- [Task material]
■ ■ ■ ■ ■

Lemma finish_entry_spec V W m r b i :
  inv (fun id => id.1 = r) V W m -> m_requests m !! r = Some b ->
  let m' := finish_entry r m i in
  inv (fun id => id.1 = r) V W m' /\ taking_down r m m' /\ (forall k, ~ in_queue (m_locks m') k (r, i)).
Proof.
  intros Hm Hr. cbn zeta. unfold finish_entry.
  destruct (deref (m_requests m) (r, i)) as [q|] eqn:Hq.
  2: { split_and!; [done..|]. intros k (e & He & Hin).
       destruct (iv_queue _ _ _ _ Hm k e _ He Hin) as (_ & q & ? & _). congruence. }
  set (k := ResourceKey (q_ref q)). destruct (m_locks m !! k) as [e|] eqn:He.
  2: { split_and!; [done..|]. intros k' (e & He' & Hin).
       destruct (iv_queue _ _ _ _ Hm k' e _ He' Hin) as (_ & q' & Hq' & HK & _).
       assert (q' = q) as -> by congruence. subst k. congruence. }
  set (owner := req_owner (m_requests m) (r, i)).
  destruct (dropClaim e r owner (q_ref q)) as [e1 dropped] eqn:Ed.
  assert (e1 = (dropClaim e r owner (q_ref q)).1) as -> by (by rewrite Ed). clear Ed.
  set (e1 := (dropClaim e r owner (q_ref q)).1). cbn zeta.
  assert (Hi : b_entries b !! i = Some q).
  { apply deref_Some in Hq as (b' & Hb' & Hi). cbn in *. congruence. }
  set (m0 := put_lock m k (remove e1 (r, i))).
  assert (inv (fun id => id.1 = r) V W m0) as Hm0.
  { apply (inv_weaken (fun id => id.1 = r \/ id = (r, i))); [by intros id [?| ->]|].
    apply (inv_drop _ _ _ _ _ e); [done|done|apply dropClaim_ref| |apply dropClaim_fewer|apply dropClaim_waiting].
    by apply dropClaim_indexed, (iv_index _ _ _ _ Hm k). }
  assert (forall k', ~ in_queue (m_locks m0) k' (r, i)) as Hno.
  { intros k' (e' & Hk' & Hin). cbn in Hk'. apply lookup_insert_Some in Hk' as [[<- <-]|[Hne Hk']].
    - apply remove_waiting in Hin as [_ ?]; [done|]. unfold e1. rewrite dropClaim_waiting.
      by apply (iv_nodup _ _ _ _ Hm k).
    - destruct (iv_queue _ _ _ _ Hm k' e' _ Hk' Hin) as (_ & q' & Hq' & HK & _).
      apply Hne. assert (q' = q) as -> by congruence. done. }
  set (m1 := m0 <| m_requests ::= fun h => on_entry h (r, i) dead_entry |>).
  assert (inv (fun id => id.1 = r) V W m1) as Hm1.
  { apply (inv_weaken (fun id => id.1 = r \/ id = (r, i))); [by intros id [?| ->]|]. by apply (inv_kill _ _ _ m0 r i b q). }
  assert (pruneEntryLocked (m_requests m1) (remove e1 (r, i)) = remove e1 (r, i)) as Hprune.
  { apply (prune_nothing (fun id => id.1 = r) V W m1 k); [exact Hm1|]. cbn. by rewrite lookup_insert_eq. }
  set (fin := fun x : manager => release_lock (put_lock x k (remove e1 (r, i))) k).
  assert (forall x, m_locks x = m_locks m -> m_requests x = m_requests m1 -> m_pending x = m_pending m ->
    m_waiting x = m_waiting m -> frame m x ->
    inv (fun id => id.1 = r) V W (fin x) /\ taking_down r m (fin x) /\
      (forall k', ~ in_queue (m_locks (fin x)) k' (r, i))) as Hfin.
  { intros x EL ER EP EW HF. split_and!.
    - apply inv_release_lock. apply (inv_frame _ _ _ m1); [| |done| |exact Hm1].
      + cbn. by rewrite EL.
      + done.
      + cbn. apply HF.
    - split; try done.
      + intros k' id Hin%in_queue_release. destruct Hin as (e' & Hk' & Hid). cbn in Hk'. rewrite EL in Hk'.
        apply lookup_insert_Some in Hk' as [[<- <-]|[_ ?]]; [|by exists e'].
        apply remove_waiting in Hid as [Hid _];
          unfold e1 in *; rewrite dropClaim_waiting in *; [by exists e|by apply (iv_nodup _ _ _ _ Hm k)].
      + intros r' Hr'. cbn. rewrite ER. cbn. by rewrite lookup_alter_ne.
      + intros b0 Hb0. cbn. rewrite ER. cbn. rewrite lookup_alter_eq, Hb0. cbn. eexists. split; [done|].
        split; try done. unfold components. cbn. apply list_eq. intros j. rewrite !list_lookup_fmap.
        destruct (decide (j = i)) as [->|Hne]; [rewrite list_lookup_alter_eq; by destruct (b_entries b0 !! i)|].
        by rewrite list_lookup_alter_ne.
      + destruct HF. by split.
    - intros k' Hin%in_queue_release. apply (Hno k'). destruct Hin as (e' & Hk' & Hid). exists e'.
      cbn in Hk' |- *. by rewrite EL in Hk'. }
  destruct (dropped && bool_decide (q_state q = entryHeld)).
  - cbn [m_requests field_update]. change (on_entry (m_requests m) (r, i) _) with (m_requests m1).
    rewrite Hprune. by apply Hfin.
  - cbn [m_requests field_update]. change (on_entry (m_requests m) (r, i) _) with (m_requests m1).
    rewrite Hprune. by apply Hfin.
Qed.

■ ■ ■ ■ ■

- [Problem to work on]
Repeat the whole of the data above exactly as it appears.

- [Output below]
Lemma finish_entry_spec V W m r b i :
  inv (fun id => id.1 = r) V W m -> m_requests m !! r = Some b ->
  let m' := finish_entry r m i in
  inv (fun id => id.1 = r) V W m' /\ taking_down r m m' /\ (forall k, ~ in_queue (m_locks m') k (r, i)).
Proof.
  intros Hm Hr. cbn zeta. unfold finish_entry.
  destruct (deref (m_requests m) (r, i)) as [q|] eqn:Hq.
  2: { split_and!; [done..|]. intros k (e & He & Hin).
       destruct (iv_queue _ _ _ _ Hm k e _ He Hin) as (_ & q & ? & _). congruence. }
  set (k := ResourceKey (q_ref q)). destruct (m_locks m !! k) as [e|] eqn:He.
  2: { split_and!; [done..|]. intros k' (e & He' & Hin).
       destruct (iv_queue _ _ _ _ Hm k' e _ He' Hin) as (_ & q' & Hq' & HK & _).
       assert (q' = q) as -> by congruence. subst k. congruence. }
  set (owner := req_owner (m_requests m) (r, i)).
  destruct (dropClaim e r owner (q_ref q)) as [e1 dropped] eqn:Ed.
  assert (e1 = (dropClaim e r owner (q_ref q)).1) as -> by (by rewrite Ed). clear Ed.
  set (e1 := (dropClaim e r owner (q_ref q)).1). cbn zeta.
  assert (Hi : b_entries b !! i = Some q).
  { apply deref_Some in Hq as (b' & Hb' & Hi). cbn in *. congruence. }
  set (m0 := put_lock m k (remove e1 (r, i))).
  assert (inv (fun id => id.1 = r) V W m0) as Hm0.
  { apply (inv_weaken (fun id => id.1 = r \/ id = (r, i))); [by intros id [?| ->]|].
    apply (inv_drop _ _ _ _ _ e); [done|done|apply dropClaim_ref| |apply dropClaim_fewer|apply dropClaim_waiting].
    by apply dropClaim_indexed, (iv_index _ _ _ _ Hm k). }
  assert (forall k', ~ in_queue (m_locks m0) k' (r, i)) as Hno.
  { intros k' (e' & Hk' & Hin). cbn in Hk'. apply lookup_insert_Some in Hk' as [[<- <-]|[Hne Hk']].
    - apply remove_waiting in Hin as [_ ?]; [done|]. unfold e1. rewrite dropClaim_waiting.
      by apply (iv_nodup _ _ _ _ Hm k).
    - destruct (iv_queue _ _ _ _ Hm k' e' _ Hk' Hin) as (_ & q' & Hq' & HK & _).
      apply Hne. assert (q' = q) as -> by congruence. done. }
  set (m1 := m0 <| m_requests ::= fun h => on_entry h (r, i) dead_entry |>).
  assert (inv (fun id => id.1 = r) V W m1) as Hm1.
  { apply (inv_weaken (fun id => id.1 = r \/ id = (r, i))); [by intros id [?| ->]|]. by apply (inv_kill _ _ _ m0 r i b q). }
  assert (pruneEntryLocked (m_requests m1) (remove e1 (r, i)) = remove e1 (r, i)) as Hprune.
  { apply (prune_nothing (fun id => id.1 = r) V W m1 k); [exact Hm1|]. cbn. by rewrite lookup_insert_eq. }
  set (fin := fun x : manager => release_lock (put_lock x k (remove e1 (r, i))) k).
  assert (forall x, m_locks x = m_locks m -> m_requests x = m_requests m1 -> m_pending x = m_pending m ->
    m_waiting x = m_waiting m -> frame m x ->
    inv (fun id => id.1 = r) V W (fin x) /\ taking_down r m (fin x) /\
      (forall k', ~ in_queue (m_locks (fin x)) k' (r, i))) as Hfin.
  { intros x EL ER EP EW HF. split_and!.
    - apply inv_release_lock. apply (inv_frame _ _ _ m1); [| |done| |exact Hm1].
      + cbn. by rewrite EL.
      + done.
      + cbn. apply HF.
    - split; try done.
      + intros k' id Hin%in_queue_release. destruct Hin as (e' & Hk' & Hid). cbn in Hk'. rewrite EL in Hk'.
        apply lookup_insert_Some in Hk' as [[<- <-]|[_ ?]]; [|by exists e'].
        apply remove_waiting in Hid as [Hid _];
          unfold e1 in *; rewrite dropClaim_waiting in *; [by exists e|by apply (iv_nodup _ _ _ _ Hm k)].
      + intros r' Hr'. cbn. rewrite ER. cbn. by rewrite lookup_alter_ne.
      + intros b0 Hb0. cbn. rewrite ER. cbn. rewrite lookup_alter_eq, Hb0. cbn. eexists. split; [done|].
        split; try done. unfold components. cbn. apply list_eq. intros j. rewrite !list_lookup_fmap.
        destruct (decide (j = i)) as [->|Hne]; [rewrite list_lookup_alter_eq; by destruct (b_entries b0 !! i)|].
        by rewrite list_lookup_alter_ne.
      + destruct HF. by split.
    - intros k' Hin%in_queue_release. apply (Hno k'). destruct Hin as (e' & Hk' & Hid). exists e'.
      cbn in Hk' |- *. by rewrite EL in Hk'. }
  destruct (dropped && bool_decide (q_state q = entryHeld)).
  - cbn [m_requests field_update]. change (on_entry (m_requests m) (r, i) _) with (m_requests m1).
    rewrite Hprune. by apply Hfin.
  - cbn [m_requests field_update]. change (on_entry (m_requests m) (r, i) _) with (m_requests m1).
    rewrite Hprune. by apply Hfin.
Qed.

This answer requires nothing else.